Marijuana can potentially be useful in treating brain cancer, according to results from a recent study conducted by researchers from the University of St. George London.

Using mice as animal models, the team evaluated the relative efficacies of three treatment regimes, i.e. irradiation, using marijuana extracts, or combining irradiation and marijuana extracts. Of the 85 known marijuana extracts (cannabinoids), the researchers focused on the two most abundant, Δ9-tetrahydrocannabinol (THC), and cannabidiol (CBD), which were used separately, and also as a combination, with and without ionizing irradiation.

The control for the study was a subset of the animal models who didn’t receive any treatment regime.

The brain cancer that was used in the investigation was a glioma, which affects all kinds of non-neuronal cells in both the brain and the spinal cord.

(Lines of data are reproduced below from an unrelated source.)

(* ===== verification/Lsn.v ===== *)
(** Log sequence numbers.

    The type and its printed form belong to a third-party package, so the code's
    use of it is an interface: a parser and a printer with the laws the code
    relies on.  [hex_lsn] is the documented format, two hexadecimal halves
    around a slash, used to evaluate the models. *)
From S2P Require Import Prelude GoString.
From Stdlib Require Import Ascii.

Local Open Scope string_scope.
Local Open Scope Z_scope.
#[local] Arguments String.append : simpl nomatch.

Definition valid_lsn (l : Z) : Prop := 0 <= l < 2 ^ 64.

Class LSN := {
  ParseLSN : string -> option Z;
  LSN_String : Z -> string;
  ParseLSN_range : forall s l, ParseLSN s = Some l -> valid_lsn l;
  ParseLSN_String : forall l, valid_lsn l -> ParseLSN (LSN_String l) = Some l;
  LSN_String_graphic : forall l, all_chars graphic (LSN_String l) = true;
  LSN_String_nonempty : forall l, LSN_String l <> ""
}.

(** ** The documented format *)

(** Leading zeros dropped, down to one digit. *)
Fixpoint strip_zeros (s : string) : string :=
  match s with
  | String a (String _ _ as s') => if Ascii.eqb a "0" then strip_zeros s' else s
  | _ => s
  end.

Definition hex_print (l : Z) : string :=
  strip_zeros (hexFixed 8 (l / 2 ^ 32)) ++ "/" ++ strip_zeros (hexFixed 8 l).

Definition hex_half (s : string) : option Z :=
  if (String.length s =? 0)%nat || (8 <? String.length s)%nat then None else hexParse 0 s.

Definition hex_parse (s : string) : option Z :=
  match CutByte s slash with
  | Some (x, y) =>
      match hex_half x, hex_half y with
      | Some hi, Some lo => Some (hi * 2 ^ 32 + lo)
      | _, _ => None
      end
  | None => None
  end.

Lemma hexParse_strip s : hexParse 0 (strip_zeros s) = hexParse 0 s.
Proof.
  induction s as [|a s IH]; [done|]. cbn [strip_zeros]. destruct s as [|b s]; [done|].
  destruct (Ascii.eqb_spec a "0") as [->|]; [|done]. rewrite IH. done.
Qed.

Lemma strip_zeros_length s : (String.length (strip_zeros s) <= String.length s)%nat.
Proof.
  induction s as [|a s IH]; [done|]. cbn [strip_zeros]. destruct s as [|b s]; [done|].
  case_match; simpl in *; lia.
Qed.

Lemma strip_zeros_nonempty s : s <> "" -> strip_zeros s <> "".
Proof.
  induction s as [|a s IH]; [done|]. cbn [strip_zeros]. destruct s as [|b s]; [done|].
  case_match; [intros _; by apply IH|done].
Qed.

Lemma strip_zeros_chars f s : all_chars f s = true -> all_chars f (strip_zeros s) = true.
Proof.
  induction s as [|a s IH]; [done|]. cbn [strip_zeros]. destruct s as [|b s]; [done|].
  intros H. case_match; [|done]. apply andb_true_iff in H as [_ H]. by apply IH.
Qed.

(** An upper-case hexadecimal digit. *)
Definition isHex (c : ascii) : bool :=
  isDigit c || ((65 <=? byte_of c) && (byte_of c <=? 70)).

Lemma isHex_digit d : 0 <= d < 16 -> isHex (hexDigit d) = true.
Proof.
  intros H.
  assert (d ∈ seqZ 0 16) as Hd by (apply elem_of_seqZ; lia).
  revert d Hd H. apply (Forall_forall (fun d => 0 <= d < 16 -> _)).
  vm_compute seqZ. repeat constructor.
Qed.

Lemma hexFixed_hex n z : all_chars isHex (hexFixed n z) = true.
Proof.
  revert z. induction n as [|n IH]; intros z; [done|]. cbn [hexFixed].
  rewrite all_chars_app, IH. cbn [all_chars].
  rewrite isHex_digit by (apply Z.mod_pos_bound; lia). done.
Qed.

Lemma isHex_graphic c : isHex c = true -> graphic c = true.
Proof. unfold isHex, isDigit, graphic. lia. Qed.

Lemma hex_half_print z :
  hex_half (strip_zeros (hexFixed 8 z)) = Some (z mod 2 ^ 32).
Proof.
  unfold hex_half.
  pose proof (strip_zeros_length (hexFixed 8 z)) as Hl. rewrite hexFixed_length in Hl.
  rewrite (proj2 (Nat.ltb_ge _ _)) by done.
  destruct (strip_zeros (hexFixed 8 z)) eqn:E.
  - exfalso. revert E. apply strip_zeros_nonempty. intros E.
    apply (f_equal String.length) in E. by rewrite hexFixed_length in E.
  - cbn [String.length Nat.eqb orb]. rewrite <- E, hexParse_strip, hexParse_hexFixed.
    f_equal.
Qed.

#[export] Instance hex_lsn : LSN.
Proof.
  refine {| ParseLSN := hex_parse; LSN_String := hex_print |}.
  - intros s l. unfold hex_parse, hex_half. intros H.
    destruct (CutByte s slash) as [[x y]|]; [|done].
    destruct (_ || _)%bool eqn:Ex; [done|]. destruct (hexParse 0 x) as [hi|] eqn:Hx; [|done].
    destruct (_ || _)%bool eqn:Ey in H; [done|]. destruct (hexParse 0 y) as [lo|] eqn:Hy; [|done].
    injection H as <-.
    apply hexParse_range in Hx; [|lia]. apply hexParse_range in Hy; [|lia].
    apply orb_false_iff in Ex as [_ Ex]. apply orb_false_iff in Ey as [_ Ey].
    apply Nat.ltb_ge in Ex, Ey.
    pose proof (Z.pow_le_mono_r 16 (Z.of_nat (String.length x)) 8 ltac:(lia) ltac:(lia)).
    pose proof (Z.pow_le_mono_r 16 (Z.of_nat (String.length y)) 8 ltac:(lia) ltac:(lia)).
    unfold valid_lsn. lia.
  - intros l Hl. unfold hex_parse, hex_print.
    rewrite CutByte_None_app.
    + assert (forall x, CutByte ("/" ++ x) slash = Some ("", x)) as -> by done.
      cbv beta iota. rewrite string_app_nil_r, !hex_half_print. f_equal. unfold valid_lsn in Hl.
      rewrite (Z.mod_small (l / 2 ^ 32)); [pose proof (Z.div_mod l (2 ^ 32)); lia|].
      split; [apply Z.div_pos; lia|apply Z.div_lt_upper_bound; lia].
    + apply (all_chars_CutByte isHex); [|done]. apply strip_zeros_chars, hexFixed_hex.
  - intros l. unfold hex_print. rewrite !all_chars_app.
    assert (forall z, all_chars graphic (strip_zeros (hexFixed 8 z)) = true) as H.
    { intros z. apply (all_chars_impl isHex); [apply isHex_graphic|].
      apply strip_zeros_chars, hexFixed_hex. }
    by rewrite !H.
  - intros l. unfold hex_print. by destruct (strip_zeros (hexFixed 8 (l / 2 ^ 32))).
Defined.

The researchers found that when the glioma cells were exposed to a combination of pure THC and pure CBD for four hours prior to irradiation, they became more susceptible to the treatment, and easily died off or were more easily destroyed by the body.

After 21 days of such treatment, the gliomas had shrunk to occupying only about 5.5mm3, which contrasts sharply with an average of 48.7mm3 in the mice that didn’t receive any treatment.

Commenting on the findings, Dr. Wai Liu, the lead researcher, had this to say:

“Those treated with both irradiation and the cannabinoids saw the most beneficial results and a drastic reduction in size. In some cases, the tumors effectively disappeared.”

Because of the complexity of operating on the brain, this research offers hope of an easier method to reduce brain cancers to manageable/operable sizes, and the research team plans to conduct human trials to confirm the observations.

The research is available on Molecular Cancer Therapeutics.

The team at St. George’s University have previously focused on other cannabinoids, namely cannabigerol (CBG), and cannabigevarian (CBGV), which demonstrated some anti-cancer properties when tested against leukemia.

This is among the latest research to demonstrate some of the numerous potential benefits of marijuana, which is largely banned across the world, due to its supposed adverse effects on the brain regions associated with memory and cognition.

But with marijuana growing in use as a pain reliever, it should be no surprise if in the near future one receives an infusion of its extracts prior to a radiation session.